Certainement Steven Kruijswijk. Sans sa chute, je pense qu’il l’aurait emporté. C’était le plus fort dans les montées jusqu’à sa chute qui, on le suppose, a changé la donne physiquement et mentalement. Ce n’est pas seulement un filet de sang qui coule sur la route, lorsqu’on chute, c’est beaucoup de petites choses qui se dérèglent. Mais auparavant, on sentait sa grande confiance en lui. Sa chute l’a fait perdre le Giro. Après, la deuxième chose qui m’a impressionné, c’est le retour de Nibali. Longtemps, on ne l’a pas senti dans le coup, mais sa fin de Giro a été extraordinaire. Il était vraiment impressionnant.

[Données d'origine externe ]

Definition finish_hold (execution_count : Z) (item : QueueItem) (release_status : string) : M bool :=
  let request := in_message (inbound item) in
  c ← match hold_error release_status with
      | Some error =>
          send_iopub ks request "error" error ;;;
          mret (Obj [("status", Str "error"); ("execution_count", jnat execution_count);
                     ("ename", value_index error "ename"); ("evalue", value_index error "evalue");
                     ("traceback", value_index error "traceback");
                     ("user_expressions", Obj []); ("payload", Arr [])])
      | None => mret (Obj [("status", Str "ok"); ("execution_count", Null); ("user_expressions", Obj []); ("payload", Arr [])])
      end;
  send_reply ks (in_reply (inbound item)) request "execute_reply" c ;;;
  status ks request "idle" ;;;
  mret (bool_decide (is_Some (hold_error release_status))).

(** The content of the five replies a language service provides. *)
Definition service_content (request : Message) : M Value :=
  let code := unwrap_or (get_str (content request) "code") "" in
  let cursor_pos := unwrap_or (get_u64 (content request) "cursor_pos") 0%Z in
  if decide (msg_type request = "kernel_info_request") then
    (r ← call (kernel_info lang); lift r) ≫= λ info : KernelInfo,
    debugger ← call (supports_debugger lang);
    features ← call (supported_features lang);
    let features : list string := (features ++ (if ks_supports_subshells ks then ["kernel subshells"] else [])
                             ++ (if debugger : bool then ["debugger"] else []))%list in
    mret (Obj [("status", Str "ok"); ("protocol_version", Str "5.3"); ("implementation", Str (implementation info));
               ("implementation_version", Str (implementation_version info)); ("banner", Str (banner info));
               ("language_info", language_info info); ("help_links", Arr []); ("debugger", Bool debugger);
               ("supported_features", Arr (map Str features))])
  else if decide (msg_type request = "complete_request") then
    r ← call (λ n, lang_complete lang n (MkCompleteRequest code cursor_pos)); lift r
  else if decide (msg_type request = "inspect_request") then
    r ← call (λ n, lang_inspect lang n
           (MkInspectRequest code cursor_pos (unwrap_or (get_u64 (content request) "detail_level") 0%Z))); lift r
  else if decide (msg_type request = "is_complete_request") then
    r ← call (λ n, lang_is_complete lang n code); lift r
  else r ← call (λ n, lang_history lang n (content request)); lift r.

(** The request types [service_content] serves. *)
Definition service_types : list string :=
  ["kernel_info_request"; "complete_request"; "inspect_request"; "is_complete_request"; "history_request"].

Definition comm_types : list string := ["comm_open"; "comm_msg"; "comm_close"].

(** [handle_shell].  A comm message the language refuses ([?] on [message]) is
    reported without waiting for the pump: the batches of a failing run are the
    ones the pump has handled by then, and what it publishes later is an output
    of the world around the shell. *)
Definition handle_shell (inb : Inbound) (execution_count : Z) : M ShellOutcome :=
  let request := in_message inb in
  let reply := in_reply inb in
  let mt := msg_type request in
  let missing := missing_fields request in
  if negb (bool_decide (missing = [])) then
    reply_missing ks execution_count request reply missing ;;; mret Continue
  else if decide (mt = "shutdown_request") then
    send_reply ks reply request "shutdown_reply"
      (Obj [("status", Str "ok"); ("restart", Bool (unwrap_or (get_bool (content request) "restart") false))]) ;;;
    mret Shutdown
  else if decide (mt ∈ service_types) then
    status ks request "busy" ;;;
    c ← service_content request;
    send_reply ks reply request (reply_type mt) c ;;;
    status ks request "idle" ;;;
    mret Continue
  else if decide (mt = "comm_info_request") then
    c ← (r ← call (λ n, lang_comm_info lang n (content request)); lift r);
    send_reply ks reply request "comm_info_reply" c ;;;
    mret Continue
  else if decide (mt = "connect_request") then
    send_reply ks reply request "connect_reply" (ks_connection ks) ;;; mret Continue
  else if decide (mt ∈ comm_types) then
    run ← call (λ n, lang_message lang n (MkLanguageMessage mt (content request) (buffers request))
                       (output_context request false execution_count));
    match run_outcome run with
    | Err e => pump_task ks request false None (run_batches run) ;;; throw e
    | Ok _ => flushed ← pump_and_flush ks request false None (run_batches run); lift flushed ;;; mret Continue
    end
  else if ends_with "_request" mt then
    send_reply ks reply request (reply_type mt) (Obj [("status", Str "ok")]) ;;; mret Continue
  else mret Continue.
End Requests.

(** ** Which handlers answer their request *)

Definition request_key (inb : Inbound) : nat * Map := (in_reply inb, header (in_message inb)).

(** The messages a client expects a reply to. *)
Definition is_request_message (inb : Inbound) : bool := ends_with "_request" (msg_type (in_message inb)).

Section Answering.
Context `{WireExt} `{LanguageSession L} (ks : KernelServices) (lang : L).

Lemma quiet_call {A} (f : nat → A) : quiet (call f).
Proof. unfold call. quiet. Qed.

Lemma quiet_conclude req ex n oc : quiet (conclude ks req ex n oc).
Proof. unfold conclude. quiet. Qed.

Lemma quiet_execute identity req ex n : quiet (execute ks lang identity req ex n).
Proof. unfold execute. quiet. all: auto using quiet_call, quiet_conclude with kern. Qed.

Lemma quiet_begin_hold n item : quiet (begin_hold ks n item).
Proof. unfold begin_hold. quiet. Qed.

Lemma quiet_service_content req : quiet (service_content ks lang req).
Proof. unfold service_content. quiet. all: auto using quiet_call with kern. Qed.

Section Json.
Context `{!JsonTotal}.

Lemma total_emit o : total (emit o).
Proof. intros w. do 2 eexists. reflexivity. Qed.

Lemma total_report_failure req reply e n : total (report_failure ks req reply e n).
Proof.
  unfold report_failure. apply total_bind; [auto with kern|intros _].
  apply total_bind; [destruct (ends_with _ _); auto using total_emit with kern | auto with kern].
Qed.

Lemma total_abort_execute n inb : total (abort_execute ks n inb).
Proof. unfold abort_execute. auto with kern. Qed.

Lemma total_interrupt_execute n inb : total (interrupt_execute ks n inb).
Proof. unfold interrupt_execute. auto with kern. Qed.

Lemma total_begin_hold n item : total (begin_hold ks n item).
Proof. unfold begin_hold. auto with kern. Qed.

Lemma total_finish_hold n item st : total (finish_hold ks n item st).
Proof. unfold finish_hold. apply total_bind; [destruct (hold_error st)|intros ?]; auto 10 with kern. Qed.

Lemma total_reply_missing n req reply missing : total (reply_missing ks n req reply missing).
Proof. unfold reply_missing, reply_error. auto 10 with kern. Qed.

Lemma answers_one_report_failure req reply e n :
  ends_with "_request" (msg_type req) = true → answers_one (report_failure ks req reply e n) (reply, header req).
Proof.
  intros Hr. unfold report_failure. rewrite Hr.
  apply answers_one_after; [quiet | auto with kern | intros _].
  apply answers_one_before; [auto with kern | quiet].
Qed.

Lemma quiet_report_failure req reply e n :
  ends_with "_request" (msg_type req) = false → quiet (report_failure ks req reply e n).
Proof. intros Hr. unfold report_failure. rewrite Hr. quiet. Qed.

Lemma answers_one_run_execution inb ex n :
  is_request_message inb = true → answers_one (run_execution ks lang inb ex n) (request_key inb).
Proof.
  intros Hr. unfold run_execution. apply answers_one_after;
    [apply quiet_catch, quiet_execute | apply total_catch | intros [[c f]|e]].
  - apply answers_one_before; [auto with kern | quiet].
  - apply answers_one_before; [by apply answers_one_report_failure | quiet].
Qed.

Lemma answers_one_abort_execute n inb : answers_one (abort_execute ks n inb) (request_key inb).
Proof.
  unfold abort_execute. apply answers_one_after; [quiet | auto with kern | intros _].
  apply answers_one_before; [auto with kern | quiet].
Qed.

Lemma answers_one_interrupt_execute n inb : answers_one (interrupt_execute ks n inb) (request_key inb).
Proof.
  unfold interrupt_execute. do 2 (apply answers_one_after; [quiet | auto with kern | intros _]).
  apply answers_one_before; [auto with kern | quiet].
Qed.

Lemma answers_one_finish_hold n item st : answers_one (finish_hold ks n item st) (request_key (inbound item)).
Proof.
  unfold finish_hold. apply answers_one_after.
  - quiet.
  - destruct (hold_error st); auto with kern.
  - intros c. apply answers_one_before; [auto with kern | quiet].
Qed.

Lemma answers_one_reply_missing n req reply missing : answers_one (reply_missing ks n req reply missing) (reply, header req).
Proof.
  unfold reply_missing, reply_error. apply answers_one_after; [quiet | auto with kern | intros _].
  apply answers_one_before; [auto with kern | quiet].
Qed.

Lemma missing_fields_request req : missing_fields req ≠ [] → ends_with "_request" (msg_type req) = true.
Proof.
  unfold missing_fields. cbv zeta. intros Hne.
  repeat (case_decide; [match goal with E : msg_type _ = _ |- _ => by rewrite E end|]). by destruct Hne.
Qed.

Lemma service_types_request mt : mt ∈ service_types → ends_with "_request" mt = true.
Proof. revert mt. apply Forall_forall. repeat constructor. Qed.

Lemma comm_types_request mt : mt ∈ comm_types → ends_with "_request" mt = false.
Proof. revert mt. apply Forall_forall. repeat constructor. Qed.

Quelle sera la suite de votre programme ?

Je reprendrai la compétition pour les championnats nationaux (23-26 juin), puis je préparerai le Tour de Pologne (12 au 18 juillet) qui sera un autre grand objectif pour moi. Puis il y aura le Tour de l’Ain (10-13 août) ou alors peut-être le Tour de République tchèque (11-14 août) que j’effectuerai sans doute, avant la préparation des championnats du monde au Qatar (9-16 octobre).

D’anciens coureurs luxembourgeois comme Kim Kirchen et Andy Schleck suggèrent qu’il serait bon de ne pas vous écarter des classiques. Qu’en pensez-vous ?

J’en ferai encore, comme je l’ai fait cette année. J’ai vu que je pouvais effectivement y avoir un rôle à jouer. J’aime également les grandes courses d’un jour.